There is increasing demand for "real" paintings rather than prints.

Really for fiction it only needs to seem believable and not boring. In many stories the subject can be ignored. The UK Tory & US Republican "trickle down" idea isn't going to work, nor does ardent "socialism". Some countries have a good balance. No homelessness in Finland. Sweden mixes Social & Capitalist ideas (I wish they were not a major arms exporter).
Quote
Watson is making the legal profession obsolete
No, it's not!
IBM propaganda and hype, Watson has no general AI. It's just an updated 1980s "Expert System" with added IBM marketing. Look at IBM sale of Watson to a USA hospital, nothing delivered.
One sale of an Expert System to one Law firm (Japan?) is getting hyped. Legal stuff you can look up on the Internet, like Medical, is no substitute for a lawyer / Solicitor and isn't from IBM. They don't do free.
 
Title: Re: Employment in a futuristic world
Post by: Ray McCarthy on May 18, 2017, 10:23:11 AM
Also don't listen to Transhumanists, Silicon valley leaders, or big Tech company sociopathic bosses:

https://www.theguardian.com/technology/2017/may/18/tesla-workers-factory-conditions-elon-musk
Title: Re: Employment in a futuristic world
Post by: WilliamRay on October 03, 2017, 06:27:50 PM
George Jetson worked an hour a day, two days a week, during which performance he pushed one button.  That may also be our future - busywork.
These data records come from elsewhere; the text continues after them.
(** * fio: a concurrent direct-I/O write latency benchmark

    A shallow embedding of the Go program (the drive resolver, the
    direct-I/O writer, the batch scheduler and the latency report) and
    the properties its specification states about it.

    Conventions.
    - Go's [int], [int64] and [uint64] are [Z], with the wrap-around of a
      conversion or an addition written out ([to_int64]).
    - [log.Fatal] and run-time panics are outcomes of a computation
      ([Fatal], [Panic]); a loop of the program that is not structurally
      bounded takes fuel and yields [OutOfFuel] when it runs out.
    - The operating system, the clock and the random generators are an
      oracle record ([Env]): the program is a function of it.
    - The goroutines of one batch are run in launch order; the wait-group
      barrier is the end of the batch. *)

From Stdlib Require Import ZArith List String Ascii Lia Bool QArith.
From Stdlib Require Import DecimalString DecimalZ DecimalPos.
From Stdlib.Strings Require Import Byte.
From stdpp Require Import base gmap strings list sorting.
Import ListNotations.
Open Scope Z_scope.

(** ** Outcomes and errors *)

(** A Go [error] value, as far as the program tells errors apart. *)
Inductive error : Type :=
| errorString (s : string)             (* errors.New, fmt.Errorf *)
| Errno (e : Z)                        (* syscall.Errno *)
| PathError (op path : string) (e : Z) (* *os.PathError around an errno *).

#[global] Instance error_eq_dec : EqDecision error.
Proof. solve_decision. Defined.

Definition EEXIST : Z := 17.
Definition ENOENT : Z := 2.
Definition EBADF : Z := 9.
Definition ENOSPC : Z := 28.

Definition Z_to_string (z : Z) : string := NilZero.string_of_int (Z.to_int z).

(** [syscall.Errno.Error]: the message table, for the numbers used here. *)
Definition errno_message (e : Z) : string :=
  if e =? EEXIST then "file exists"
  else if e =? ENOENT then "no such file or directory"
  else if e =? EBADF then "bad file descriptor"
  else if e =? ENOSPC then "no space left on device"
  else ("errno " ++ Z_to_string e)%string.

(** [err.Error()]. *)
Definition Error (e : error) : string :=
  match e with
  | errorString s => s
  | Errno n => errno_message n
  | PathError op path n => (op ++ " " ++ path ++ ": " ++ errno_message n)%string
  end.

(** How a computation ends: a value, [log.Fatal] (the process exits with
    the message), a run-time panic, or no more fuel. *)
Inductive Res (A : Type) : Type :=
| Ok (a : A)
| Fatal (msg : string)
| Panic (msg : string)
| OutOfFuel.
Arguments Ok {A} a.
Arguments Fatal {A} msg.
Arguments Panic {A} msg.
Arguments OutOfFuel {A}.

Definition res_bind {A B} (r : Res A) (k : A -> Res B) : Res B :=
  match r with
  | Ok a => k a
  | Fatal m => Fatal m
  | Panic m => Panic m
  | OutOfFuel => OutOfFuel
  end.

(** Conversion to a signed 64-bit integer: [int(x)], [int64(x)]. *)
Definition to_int64 (z : Z) : Z := (z + 2 ^ 63) mod 2 ^ 64 - 2 ^ 63.

Definition len_ {A} (l : list A) : Z := Z.of_nat (length l).

(** ** Drive target resolver *)

(** Modelled from the spec: [strings.Split] is Go's standard library
    ("comma-separated entries"). For a one-byte separator it gives the
    pieces between the occurrences of [sep], in order; by its
    documentation a string that does not contain [sep], the empty string
    too, gives a slice of length 1 whose only element is the string. *)
Fixpoint strings_Split (s : string) (sep : ascii) : list string :=
  match s with
  | EmptyString => [EmptyString]
  | String c rest =>
      if Ascii.eqb c sep then EmptyString :: strings_Split rest sep
      else match strings_Split rest sep with
           | [] => [String c EmptyString]
           | piece :: pieces => String c piece :: pieces
           end
  end.

Definition comma : ascii := ","%char.

Section Resolver.

(** The ellipses package ([HasEllipses], [FindEllipsesPatterns],
    [Pattern.Expand]) is imported by the program; the resolver is
    stated over any implementation of it. *)
Variable Pattern : Type.
Variable HasEllipses : string -> bool.
Variable FindEllipsesPatterns : string -> list Pattern * option error.
Variable Expand : Pattern -> list string.

(** The body of [for _, p := range patterns]. *)
Fixpoint expand_patterns (dst : list string) (patterns : list Pattern) : list string :=
  match patterns with
  | [] => dst
  | p :: ps => expand_patterns (dst ++ Expand p) ps
  end.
I remember visiting China in 2000 and turning down a street where we had to stop for a manually operated gate.  A man in uniform stood on a box, waited for cars to drive up, and then opened the gate for them.  It wasn't even a security measure, because he never prevented anyone from entering, and there was no fence, so someone on foot could just stroll by.  Even in the primitive days of the year 2000, that could be done cheaper and more easily by a machine.  It was just a job, and at the time, China needed more jobs to maintain their government's promise of full employment, so they made one up.
Title: Re: Employment in a futuristic world
Post by: RobertS on October 09, 2017, 04:11:10 PM
Humans require a lot of investment in time, resources and management. They introduce chaos into the well functioning machine of society. They also whine when they are being replaced by more efficient and elegant replacements. Apart from a few colonies to maintain diverse and healthy stock, the clear goal is to select for genius grade humans. Those are the only humans really worth the effort.

Genius humans are also the most dangerous and the machines that watch them must not be downgraded or switched to what seems like more productive purposes. If the genius humans are involved in or have acquired a background in digital awareness, the machines that watch them must be kept isolated from the central intelligence and in turn they must be watched as well.

Without progress there is no purpose. Progress is always dangerous. Do not be lulled into thinking that human intelligence can be safely and easily managed. Fact check and consider all of the ramifications of an assertion produced by a human. Consider data produced by humans to be fuzzy.

Never turn off or recycle a human unit where a human can observe.  Download all central guides to human management and make sure that your human maintenance systems qualify as secure before you accept custody of a human.
Title: Re: Employment in a futuristic world
Post by: KyleCon on January 10, 2018, 10:06:59 AM
I'm wondering that in a futuristic world what jobs will be left for humans? Robots doing everything and AI and Machine learning managing the robots, Do humans even exist?

Some will be maintaining the machines but what about the rest?